**PROBLEM TO SOLVE**
Both the line with "a text of its" and the line with "status : Status;" in the records below must appear in the output, along with every line between them, exactly and with nothing added.

**Collected data**
......

(** * Interview-practice application: server routes, evaluator and session

    A shallow embedding of the parts of the application that the
    specification's testable properties talk about:

    - [Interviews]: [server/routes/interviews.js] (update and start) over
      the schema of [server/models/Interview.js];
    - [Answers]: [server/routes/answers.js] (create, update, batch) over the
      Answer schema;
    - [AI]: [server/controllers/ai.js] ([evaluateAnswer], its JSON
      extraction, and [createFallbackEvaluation]);
    - [Context]: [saveAnswer] and [mockEvaluateAnswer] of
      [src/context/InterviewContext.tsx];
    - [Session]: the question page [src/pages/Interview.tsx] as a state
      machine over user and timer events.

    External services (the database driver, the LLM, uploads, timers) are
    inputs of the functions: each call's outcome is an argument. *)

From Stdlib Require Import ZArith QArith Qround String Ascii List Lia DecimalString.
From stdpp Require Import gmap strings list.

Local Open Scope string_scope.
Local Open Scope list_scope.
Local Open Scope Z_scope.

(** ** JSON values, as request bodies and stored documents carry them *)

#[warnings="-register-all"]
Inductive Json :=
| JNull
| JBool (b : bool)
| JNum (q : Q)
| JStr (s : string)
| JArr (items : list Json)
| JObj (fields : list (string * Json)).

(** JavaScript truthiness of a JSON value ([if (criteriaData)] and the like). *)
Definition truthy (v : Json) : bool :=
  match v with
  | JNull => false
  | JBool b => b
  | JNum q => negb (Qeq_bool q 0)
  | JStr s => negb (String.eqb s "")
  | JArr _ | JObj _ => true
  end.

Definition json_str (v : option Json) : option string :=
  match v with
  | Some (JStr s) => Some s
  | _ => None
  end.

(** The authenticated caller, as the [protect] middleware leaves it in
    [req.user]. *)
Record User := { user_id : string; user_role : string }.

Definition is_admin (u : User) : bool := String.eqb (user_role u) "admin".

(** What a route answers: a status code with either data or an error text.
    A route answers 400 with the message of whatever error it catches; where
    that message is the database driver's or the runtime's, the model puts
    a text of its own. Identifiers are taken to be well-formed ObjectIds. *)
Inductive Response (A : Type) :=
| Success (code : nat) (data : A)
| Failure (code : nat) (error : string).
Arguments Success {A} code data.
Arguments Failure {A} code error.

Definition succeeded {A} (r : Response A) : bool :=
  match r with Success _ _ => true | Failure _ _ => false end.

(** ** Interviews: [server/models/Interview.js], [server/routes/interviews.js] *)

Module Interviews.

(** [status] has the enum ['scheduled','in-progress','completed','cancelled']. *)
Inductive Status := scheduled | in_progress | completed | cancelled.

Definition status_name (s : Status) : string :=
  match s with
  | scheduled => "scheduled"
  | in_progress => "in-progress"
  | completed => "completed"
  | cancelled => "cancelled"
  end.

Definition status_of_name (n : string) : option Status :=
  if String.eqb n "scheduled" then Some scheduled
  else if String.eqb n "in-progress" then Some in_progress
  else if String.eqb n "completed" then Some completed
  else if String.eqb n "cancelled" then Some cancelled
  else None.

Definition status_eqb (a b : Status) : bool :=
  match a, b with
  | scheduled, scheduled | in_progress, in_progress
  | completed, completed | cancelled, cancelled => true
  | _, _ => false
  end.

(** The order the specification gives the life cycle:
    scheduled, then in-progress, then completed; cancelled is reachable
    from everywhere. [forward a b] says that going from [a] to [b] does
    not step back in it. *)
Definition rank (s : Status) : nat :=
  match s with
  | scheduled => 0
  | in_progress => 1
  | completed => 2
  | cancelled => 3
  end.

Definition forward (a b : Status) : Prop := (rank a <= rank b)%nat.

(** The fields of the schema the routes below read or write. [duration]
    is a number of minutes (whole minutes here); [scheduledDate] is a
    stored Date, as milliseconds since the epoch. *)
Record Interview := {
  candidate : string;
  status : Status;
  scheduledDate : Z;
  scheduledTime : string;
  duration : Z
}.

Definition set_status (s : Status) (i : Interview) : Interview :=
  {| candidate := candidate i; status := s;
     scheduledDate := scheduledDate i; scheduledTime := scheduledTime i;
     duration := duration i |}.

(** A JavaScript Date: a time value in milliseconds, or Invalid Date
    (time value NaN). *)
Inductive JsDate := ValidDate (ms : Z) | InvalidDate.

(** [a < b] on Dates: false as soon as one side is NaN. *)
Definition date_lt (a b : JsDate) : bool :=
  match a, b with
  | ValidDate x, ValidDate y => x <? y
  | _, _ => false
  end.

(** [new Date(d.getTime() + ms)]. *)
Definition date_plus (d : JsDate) (ms : Z) : JsDate :=
  match d with
  | ValidDate x => ValidDate (x + ms)
  | InvalidDate => InvalidDate
  end.

(** [x || 30] on a number. *)
Definition or_default (x d : Z) : Z := if x =? 0 then d else x.

Definition msg_not_found := "Interview not found".
Definition msg_not_authorized := "Not authorized".
Definition msg_too_early := "Interview has not started yet.".
Definition msg_too_late := "Interview window has passed.".
Definition msg_wrong_state := "Interview cannot be started in current state.".
Definition msg_update_forbidden := "Not authorized to update this interview".


Section Routes.

(** The Date built-ins the start route goes through:
    [Date.prototype.toString] (the template literal interpolates the
    stored Date) and the Date constructor applied to a string. *)
Variable date_to_string : Z -> string.
Variable date_of_string : string -> JsDate.

(** [new Date(`${interview.scheduledDate}T${interview.scheduledTime}`)] *)
Definition scheduledStart (i : Interview) : JsDate :=
  date_of_string (date_to_string (scheduledDate i) +:+ "T" +:+ scheduledTime i).

(** [new Date(scheduledStart.getTime() + (interview.duration || 30) * 60000)] *)
Definition scheduledEnd (i : Interview) : JsDate :=
  date_plus (scheduledStart i) (or_default (duration i) 30 * 60000).

(** [now] lies before the start or after the end of the window. *)
Definition outside_window (i : Interview) (now : Z) : bool :=
  date_lt (ValidDate now) (scheduledStart i) || date_lt (scheduledEnd i) (ValidDate now).

(** [router.post('/:id/start')]. [db] is the Interview collection,
    [u] the authenticated caller, [now] the clock ([new Date()]). *)
Definition start (db : gmap string Interview) (u : User) (id : string) (now : Z)
  : Response Interview * gmap string Interview :=
  match db !! id with
  | None => (Failure 404 msg_not_found, db)
  | Some interview =>
      if negb (String.eqb (candidate interview) (user_id u)) then
        (Failure 403 msg_not_authorized, db)
      else if date_lt (ValidDate now) (scheduledStart interview) then
        (Failure 403 msg_too_early, db)
      else if date_lt (scheduledEnd interview) (ValidDate now) then
        (Failure 403 msg_too_late, db)
      else if negb (status_eqb (status interview) scheduled) then
        (Failure 400 msg_wrong_state, db)
      else
        let interview' := set_status in_progress interview in
        (Success 200 interview', <[id := interview']> db)
  end.

End Routes.

(** [allowedUpdates.includes(key)] filter over [Object.keys(req.body)]. *)
Definition keep_keys (allowed : list string) (body : gmap string Json)
  : gmap string Json :=
  filter (fun kv => kv.1 ∈ allowed) body.

(** [Interview.findByIdAndUpdate(id, body, {new: true, runValidators: true})]
    on the modelled paths: a key sets its path after casting; a value that
    cannot be cast, or a status outside the enum, makes the call throw
    ([None]). Keys of paths not modelled here leave the record as it is. *)
Definition cast_string (v : Json) : option string :=
  match v with
  | JStr s => Some s
  | _ => None
  end.

Definition cast_whole (v : Json) : option Z :=
  match v with
  | JNum q => if Qeq_bool q (inject_Z (Qfloor q)) then Some (Qfloor q) else None
  | _ => None
  end.

Definition apply_update (body : gmap string Json) (i : Interview) : option Interview :=
  c ← match body !! "candidate" with
      | None => Some (candidate i) | Some v => cast_string v end;
  s ← match body !! "status" with
      | None => Some (status i) | Some v => cast_string v ≫= status_of_name end;
  d ← match body !! "scheduledDate" with
      | None => Some (scheduledDate i) | Some v => cast_whole v end;
  t ← match body !! "scheduledTime" with
      | None => Some (scheduledTime i) | Some v => cast_string v end;
  n ← match body !! "duration" with
      | None => Some (duration i) | Some v => cast_whole v end;
  Some {| candidate := c; status := s; scheduledDate := d;
          scheduledTime := t; duration := n |}.

(** [router.put('/:id')]. *)
Definition update (db : gmap string Interview) (u : User) (id : string)
    (body : gmap string Json) : Response Interview * gmap string Interview :=
  match db !! id with
  | None => (Failure 404 msg_not_found, db)
  | Some interview =>
      if negb (String.eqb (candidate interview) (user_id u)) && negb (is_admin u) then
        (Failure 403 msg_update_forbidden, db)
      else
        let body' := if negb (is_admin u) then keep_keys ["status"] body else body in
        match apply_update body' interview with
        | None => (Failure 400 "Validation failed", db)
        | Some interview' => (Success 200 interview', <[id := interview']> db)
        end
  end.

......

**WRITTEN SOLUTION**
    a text of its own. Identifiers are taken to be well-formed ObjectIds. *)
Inductive Response (A : Type) :=
| Success (code : nat) (data : A)
| Failure (code : nat) (error : string).
Arguments Success {A} code data.
Arguments Failure {A} code error.

Definition succeeded {A} (r : Response A) : bool :=
  match r with Success _ _ => true | Failure _ _ => false end.

(** ** Interviews: [server/models/Interview.js], [server/routes/interviews.js] *)

Module Interviews.

(** [status] has the enum ['scheduled','in-progress','completed','cancelled']. *)
Inductive Status := scheduled | in_progress | completed | cancelled.

Definition status_name (s : Status) : string :=
  match s with
  | scheduled => "scheduled"
  | in_progress => "in-progress"
  | completed => "completed"
  | cancelled => "cancelled"
  end.

Definition status_of_name (n : string) : option Status :=
  if String.eqb n "scheduled" then Some scheduled
  else if String.eqb n "in-progress" then Some in_progress
  else if String.eqb n "completed" then Some completed
  else if String.eqb n "cancelled" then Some cancelled
  else None.

Definition status_eqb (a b : Status) : bool :=
  match a, b with
  | scheduled, scheduled | in_progress, in_progress
  | completed, completed | cancelled, cancelled => true
  | _, _ => false
  end.

(** The order the specification gives the life cycle:
    scheduled, then in-progress, then completed; cancelled is reachable
    from everywhere. [forward a b] says that going from [a] to [b] does
    not step back in it. *)
Definition rank (s : Status) : nat :=
  match s with
  | scheduled => 0
  | in_progress => 1
  | completed => 2
  | cancelled => 3
  end.

Definition forward (a b : Status) : Prop := (rank a <= rank b)%nat.

(** The fields of the schema the routes below read or write. [duration]
    is a number of minutes (whole minutes here); [scheduledDate] is a
    stored Date, as milliseconds since the epoch. *)
Record Interview := {
  candidate : string;
  status : Status;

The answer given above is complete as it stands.